I'm going to the LFS today and am thinking about picking up another fish. I want something that will grow fast and get pretty big....anybody got any ideas?


----------



## Lupin (Aug 2, 2006)

With your oscar? Give the large species of rainbowfish a try. Most grow up to 5 inches. If not, get some fancy plecs.:checkedout: Throw the name of the common plec down the chute. It's not in your league.:wink2: :bluelaugh:


----------



## Guest (Dec 15, 2006)

Big and grows fast? Clown Knife or Royal clown knife if ya can get ahold of one the royals are hard to find. I had one with my two oscars got her at about 6inches she grew fast last measured her at 12inch had her less than a year sadly I lost her.  but they are beautiful, graceful fish and great to watch stalking their food.


----------



## dprUsh83 (Sep 11, 2006)

Well I didn't so much get something that grows fast, but I saw a fish and fell in love with it. It's a parrot cichlid (not the red kind..?)

I'll try to get pics, it's a small booger, but isn't shy at all in the new tank.


----------



## Lupin (Aug 2, 2006)

dprUsh83 said:


> Well I didn't so much get something that grows fast, but I saw a fish and fell in love with it. It's a parrot cichlid (not the red kind..?)
> 
> I'll try to get pics, it's a small booger, but isn't shy at all in the new tank.


Danny, you shouldn't have obtain that parrot fish.:sob:


----------



## dprUsh83 (Sep 11, 2006)

Why's that? :?: :?:


----------



## Lupin (Aug 2, 2006)

dprUsh83 said:


> Why's that? :?: :?:


Erm...they're hybrids.:mrgreen: Just trying to stop such trades anyway.:mrgreen:


----------



## dprUsh83 (Sep 11, 2006)

Ohhhhhhh :lol: 


I have no ethical dilemma with the hybrid, to be honest. It's a spunky little booger, fits in greatly!


----------



## joeshmoe (Aug 2, 2006)

i like some hybrids too that not all bad


----------



## dprUsh83 (Sep 11, 2006)

It's surprisingly outgoing, everything I've read about them is how long it takes for them to get comfortable in their surroundings.
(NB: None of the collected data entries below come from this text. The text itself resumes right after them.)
(* ===== verification/IsoBoot.v ===== *)
(** * Resolving the kernel of an ISO (distro_iso.rs, loopback_cfg.rs) *)
From S2P Require Import Prelude Compare RustStr VersionOrder BlsParse.
Local Open Scope Z_scope.

(** ** Distro recipes *)
Record DistroRecipe : Type := mkRecipe {
  dr_family : list Z;
  dr_markers : list (list Z);
  dr_kernel : list (list Z);
  dr_initrd : list (list Z);
  dr_media_cmdline : list Z;
  dr_file_cmdline : list Z
}.

Definition TABLE : list DistroRecipe := [
  {| dr_family := lit "arch";
     dr_markers := [lit "/arch/boot"];
     dr_kernel := [lit "/arch/boot/x86_64/vmlinuz-linux"; lit "/arch/boot/vmlinuz-linux"];
     dr_initrd := [lit "/arch/boot/intel-ucode.img"; lit "/arch/boot/amd-ucode.img";
                   lit "/arch/boot/x86_64/initramfs-linux.img"];
     dr_media_cmdline := lit "archisobasedir=arch archisolabel={label}";
     dr_file_cmdline := lit "archisobasedir=arch img_loop={iso} earlymodules=loop" |};
  {| dr_family := lit "ubuntu-casper";
     dr_markers := [lit "/casper"];
     dr_kernel := [lit "/casper/vmlinuz"; lit "/casper/vmlinuz.efi"];
     dr_initrd := [lit "/casper/initrd"; lit "/casper/initrd.lz"; lit "/casper/initrd.gz"];
     dr_media_cmdline := lit "boot=casper";
     dr_file_cmdline := lit "boot=casper iso-scan/filename={iso}" |};
  {| dr_family := lit "debian-live";
     dr_markers := [lit "/live"];
     dr_kernel := [lit "/live/vmlinuz*"; lit "/live/vmlinuz"];
     dr_initrd := [lit "/live/initrd.img*"; lit "/live/initrd.img"];
     dr_media_cmdline := lit "boot=live components";
     dr_file_cmdline := lit "boot=live components findiso={iso}" |};
  {| dr_family := lit "fedora";
     dr_markers := [lit "/LiveOS/squashfs.img"];
     dr_kernel := [lit "/images/pxeboot/vmlinuz"; lit "/boot/x86_64/loader/linux"; lit "/isolinux/vmlinuz"];
     dr_initrd := [lit "/images/pxeboot/initrd.img"; lit "/boot/x86_64/loader/initrd";
                   lit "/isolinux/initrd.img"];
     dr_media_cmdline := lit "root=live:CDLABEL={label} rd.live.image";
     dr_file_cmdline := lit "root=live:CDLABEL={label} rd.live.image iso-scan/filename={iso}" |};
  {| dr_family := lit "opensuse";
     dr_markers := [lit "/boot/x86_64/loader"];
     dr_kernel := [lit "/boot/x86_64/loader/linux"];
     dr_initrd := [lit "/boot/x86_64/loader/initrd"];
     dr_media_cmdline := lit "root=live:CDLABEL={label}";
     dr_file_cmdline := lit "root=live:CDLABEL={label} iso-scan/filename={iso}" |};
  {| dr_family := lit "alpine";
     dr_markers := [lit "/apks"];
     dr_kernel := [lit "/boot/vmlinuz-lts"; lit "/boot/vmlinuz-virt"];
     dr_initrd := [lit "/boot/initramfs-lts"; lit "/boot/initramfs-virt"];
     dr_media_cmdline := lit "alpine_dev=cdrom:iso9660 modules=loop,squashfs,sd-mod,usb-storage quiet";
     dr_file_cmdline := lit "modules=loop,squashfs,sd-mod,usb-storage quiet" |}
].

Definition fingerprint (exists_ : str -> bool) : option DistroRecipe :=
  List.find (fun r => forallb exists_ (dr_markers r)) TABLE.

Definition split_glob (candidate : str) : option (list Z * list Z) :=
  match strip_suffix [c_star] candidate with
  | Some stripped => rsplit_once c_slash stripped
  | None => None
  end.

(** [Iterator::max]: the last of the greatest. *)
Fixpoint str_max (acc : list Z) (l : list (list Z)) : list Z :=
  match l with
  | [] => acc
  | x :: l' => str_max (match str_cmp acc x with Gt => acc | _ => x end) l'
  end.

Definition glob_pick (names : list (list Z)) (prefix : str) : option (list Z) :=
  match List.filter (starts_with prefix) names with
  | [] => None
  | x :: l => Some (str_max x l)
  end.

Definition escape_label (label : str) : list Z := replace_char c_space (lit "\x20") label.

Definition render_cmdline (template iso_path label : str) : list Z :=
  replace_sub (lit "{label}") (escape_label label) (replace_sub (lit "{iso}") iso_path template).

(** ** loopback.cfg *)
Record LoopbackEntry : Type := mkLoopback {
  lb_kernel : list Z;
  lb_initrd : list Z;
  lb_options : list Z
}.

Definition first_word (line : str) : list Z :=
  match split_whitespace line with w :: _ => w | [] => [] end.

Fixpoint strip_kw (line : str) (kws : list (list Z)) : option (list Z) :=
  match kws with
  | [] => None
  | kw :: kws' =>
      match strip_prefix kw line with
      | Some (c :: rest) => if is_whitespace c then Some (trim_start (c :: rest)) else strip_kw line kws'
      | _ => strip_kw line kws'
      end
  end.

Definition count_braces (line : str) : Z :=
  foldr (fun c n => (if c =? c_lbrace then 1 else if c =? c_rbrace then -1 else 0) + n) 0 line.

Definition substitute_iso_path (args iso_path : str) : list Z :=
  replace_sub (lit "$iso_path") iso_path (replace_sub (lit "${iso_path}") iso_path args).

Definition linux_kws : list (list Z) := [lit "linux"; lit "linux16"; lit "linuxefi"].
Definition initrd_kws : list (list Z) := [lit "initrd"; lit "initrd16"; lit "initrdefi"].

(** The variables of the loop in [parse_first_menuentry]. *)
Record menu_state : Type := mkMenu {
  ms_started : bool;
  ms_depth : Z;
  ms_saw_open : bool;
  ms_kernel : option (list Z * list Z);
  ms_initrd : option (list Z)
}.

(** [rest.splitn(2, char::is_whitespace)]: the text before the first white
    space, and what follows that one character. *)
Definition splitn_ws (s : str) : list Z * list Z :=
  match find_char is_whitespace s with
  | Some i => (take i s, drop (S i) s)
  | None => (s, [])
  end.

Definition kernel_of_line (line : str) : option (list Z * list Z) :=
  match strip_kw line linux_kws with
  | Some rest =>
      let '(path, args) := splitn_ws rest in
      if is_empty path then None else Some (path, trim args)
  | None => None
  end.

Definition initrd_of_line (line : str) : option (list Z) :=
  match strip_kw line initrd_kws with
  | Some rest => match split_whitespace rest with p :: _ => Some p | [] => None end
  | None => None
  end.

(** One line inside or before the block; [true] in the result means [break]. *)
Definition menu_line (ms : menu_state) (raw : str) : menu_state * bool :=
  let line := trim raw in
  if is_empty line || starts_with [c_hash] line then (ms, false)
  else if negb (ms_started ms) then
    if bool_decide (first_word line = lit "menuentry") || bool_decide (first_word line = lit "submenu") then
      let depth := ms_depth ms + count_braces line in
      (mkMenu true depth (0 <? depth) (ms_kernel ms) (ms_initrd ms), false)
    else (ms, false)
  else
    let kernel := match ms_kernel ms with Some k => Some k | None => kernel_of_line line end in
    let initrd := match ms_initrd ms with Some i => Some i | None => initrd_of_line line end in
    let depth := ms_depth ms + count_braces line in
    let saw_open := ms_saw_open ms || (0 <? depth) in
    (mkMenu true depth saw_open kernel initrd,
     (saw_open && (depth <=? 0)) || (is_some kernel && is_some initrd)).

Fixpoint menu_loop (ms : menu_state) (ls : list (list Z)) : menu_state :=
  match ls with
  | [] => ms
  | l :: ls' => let '(ms', stop) := menu_line ms l in if stop then ms' else menu_loop ms' ls'
  end.

Definition parse_first_menuentry (cfg iso_path : str) : option LoopbackEntry :=
  let ms := menu_loop (mkMenu false 0 false None None) (lines cfg) in
  match ms_kernel ms, ms_initrd ms with
  | Some (kernel, args), Some initrd => Some (mkLoopback kernel initrd (substitute_iso_path args iso_path))
  | _, _ => None
  end.

(** ** Properties *)
Lemma str_max_spec (l : list (list Z)) (acc : list Z) :
  str_max acc l ∈ acc :: l /\ Forall (fun x => str_cmp x (str_max acc l) <> Gt) (acc :: l).
Proof.
  revert acc. induction l as [|x l IH]; intros acc; simpl.
  { split; [by left|]. constructor; [by rewrite (cmp_refl str_cmp)|constructor]. }
  destruct (IH (match str_cmp acc x with Gt => acc | _ => x end)) as [Hin Hmax].
  apply Forall_cons in Hmax as [Ha Hl].
  assert (str_cmp x (match str_cmp acc x with Gt => acc | _ => x end) <> Gt /\
          str_cmp acc (match str_cmp acc x with Gt => acc | _ => x end) <> Gt) as [Hx Hacc].
  { destruct (str_cmp acc x) eqn:E; rewrite ?(cmp_refl str_cmp), ?E; [done|done|].
    split; [|done]. rewrite (cmp_opp str_cmp), E. done. }
  split.
  - destruct (str_cmp acc x); set_solver.
  - repeat constructor; [..|done]; eapply (cmp_le_trans str_cmp); eauto.
Qed.

(** The glob of a recipe picks an entry of the directory with the wanted
    prefix, no other such entry is lexicographically greater, and it fails only
    when the directory has none. *)
Theorem glob_pick_correct (names : list (list Z)) (prefix : list Z) :
  match glob_pick names prefix with
  | Some n => n ∈ names /\ starts_with prefix n = true /\
              forall m, m ∈ names -> starts_with prefix m = true -> str_cmp m n <> Gt
  | None => forall m, m ∈ names -> starts_with prefix m = false
  end.
Proof.
  unfold glob_pick.
  assert (forall m, m ∈ List.filter (starts_with prefix) names <-> m ∈ names /\ starts_with prefix m = true) as Hf.
  { intros m. rewrite !list_elem_of_In, filter_In. done. }
  destruct (List.filter (starts_with prefix) names) as [|x l].
  - intros m Hm. destruct (starts_with prefix m) eqn:E; [|done].
    exfalso. by eapply not_elem_of_nil, Hf.
  - destruct (str_max_spec l x) as [Hin Hmax]. apply Hf in Hin as [Hn Hs]. split_and!; [done|done|].
    intros m Hm Hp. rewrite Forall_forall in Hmax. apply Hmax, Hf. done.
Qed.

(** The greatest name is not the newest version. *)
Theorem glob_pick_not_newest :
  glob_pick [lit "vmlinuz-6.1.0-9-amd64"; lit "vmlinuz-6.1.0-10-amd64"] (lit "vmlinuz")
    = Some (lit "vmlinuz-6.1.0-9-amd64") /\
  version_compare (lit "vmlinuz-6.1.0-9-amd64") (lit "vmlinuz-6.1.0-10-amd64") = Lt.
Proof. vm_compute. done. Qed.

(** A bootable second entry is not found when the first has no initrd. *)
Theorem loopback_second_entry_ignored :
  parse_first_menuentry
    (lit "menuentry 'memtest' {" ++ [c_lf] ++ lit "linux /memtest" ++ [c_lf] ++ lit "}" ++ [c_lf]
     ++ lit "menuentry 'live' {" ++ [c_lf] ++ lit "linux /vmlinuz ro" ++ [c_lf] ++ lit "initrd /initrd" ++ [c_lf]
     ++ lit "}" ++ [c_lf]) (lit "/x.iso") = None.
Proof. vm_compute. done. Qed.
Given, she's just hiding and swimming out every now and again to check things out, but she's already eating and swimming around on occasion.


----------



## sonny428 (Dec 20, 2006)

*big fish*

I would suggest the bowfin. Other names grinnel, grennel, ling, dog fish, mudfish etc. family name amia calva. very rare and interesting fish (prehistoric origins) air breather, last of its family, but can be caught all along the southern states as far west as texas. fun to catch by the way lol


----------